Дети представляли собой дополнительный источник заработка, поэтому их стали массово производить. По словам Алена Корбена, размеры ферм, арендуемых арендаторами или находящихся в издольщине в Нижнем Марке или в горных районах Лимузена, были таковы, что они требовали труда от восьми до двенадцати человек, возможно, двух или трех семей, состоящих из фактически работающих людей. Там и во многих других частях Франции, где существовала подобная ситуация, большое значение, естественно, придавалось большим семьям и необходимости держаться вместе, чтобы выжить.

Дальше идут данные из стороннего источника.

(** A new object with its own blocks. *)
Lemma conns_ok_add h h' cl c : conns_ok h → h' !! 0 = None → h !! cl = None → h' !! cl = Some (OConn c) → conn_ok h' c →
  (∀ x o, h !! x = Some o → ¬ plain o → match o with OConn _ => True | _ => h' !! x = Some o end) →
  (∀ x d, x ≠ cl → h' !! x = Some (OConn d) → h !! x = Some (OConn d)) →
  h !! cn_packet c = None → h !! cn_clnt c = None → conns_ok h'.
Proof.
  intros [H0 Hc Ha] H0' Hcl Hcl' Hok Hkeep Hback Hp Hk.
  assert (∀ x d, h !! x = Some (OConn d) → cn_packet d = cn_packet c → cn_packet d = 0) as Hpk.
  { intros x d Hx E. destruct (Hc _ _ Hx) as [[?|[_ [pc Hpc]]] _ _]; congruence. }
  assert (∀ x d, h !! x = Some (OConn d) → cn_clnt d = cn_clnt c → cn_clnt d = 0) as Hkk.
  { intros x d Hx E. destruct (Hc _ _ Hx) as [_ [?|(k & sock & _ & Hk' & _)] _]; congruence. }
  split; [done| |].
  - intros x d Hx. destruct (decide (x = cl)) as [->|Hne]; [by simplify_eq|].
    eapply conn_ok_weaken; [exact Hkeep|]. by eapply Hc, Hback.
  - intros x x' d d' Hne Hx Hx'.
    destruct (decide (x = cl)) as [->|Hxc], (decide (x' = cl)) as [->|Hxc']; [done| | |exact (Ha _ _ _ _ Hne (Hback _ _ Hxc Hx) (Hback _ _ Hxc' Hx'))]; simplify_eq.
    + specialize (Hback _ _ Hxc' Hx'). split; intros Hn E; [apply Hn; rewrite E; by eapply Hpk|apply Hn; rewrite E; by eapply Hkk].
    + specialize (Hback _ _ Hxc Hx). split; intros Hn E; [by apply Hn; eapply Hpk|by apply Hn; eapply Hkk].
Qed.

(** What a connection that was accepted leaves: the objects of the manager, and the new
    ones, which refer to each other. *)
Definition accepted (g : bool) (fac srv : Z) (f : factory) (w w' : world) : Prop :=
  ∃ cl c clnt k stream bb b packet,
    let id := (GetNextConnectionId f).1 in
    manager_rep fac (accepted_factory srv cl f) (w_heap w') ∧ evolves (w_heap w) (w_heap w') ∧
    w_heap w' !! cl = Some (OConn c) ∧ c = accepted_conn g srv id clnt (fa_loop f) packet ∧
    w_heap w' !! packet = Some (OPacket (packet_of (CClient g))) ∧
    w_heap w' !! clnt = Some (OClient k) ∧ is_Some (clnt_fd k) ∧ clnt_sockimpl k = Some stream ∧ clnt_connimpl k = Some cl ∧
    clnt_bb k = Some bb ∧ w_heap w' !! stream = Some (OUv (UvObject (Some clnt))) ∧
    w_heap w' !! bb = Some (OFifo b) ∧ frep (w_mem w') b (AQ TCP_STREAM_READ_SIZE [] None).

В одном из стихотворений лимузенских крестьян синица критикует голубя за то, что тот, будучи большим, красивым и богатым, приносит всего одно-два потомства, в то время как она сама, хоть и маленькая и слабая, производит 15-16 детей. "Глава семьи, который много работает и у которого много детей, - писал в 1888 году Эдуард Деку-Лагутт, - почти уверен, что в нашей деревне приобретет если не богатство, то хотя бы честный комфорт". А в 1894 г. Шарль Дюмон, проходя через Коссы, поразил трактирщика в Даржилау (Лозер) рассказами о бездетных людях. "Как же они тогда умудряются зарабатывать деньги?" - спросил хозяин. Дети, особенно мужского пола, спасали наемных работников, они были богатством труженика, богатством крестьянина. Поэтому, по крайней мере в Коррезе, рождение детей продолжалось настолько регулярно, насколько позволяла плодовитость. "Сколько великих праздников в году?" - спрашивает священник на катехизации. "Четыре", - отвечает ребенок. "Назови их!" "Ну, это день голосования, день карнавала, день, когда мы заколачиваем свинью, и день, когда моя мама рожает".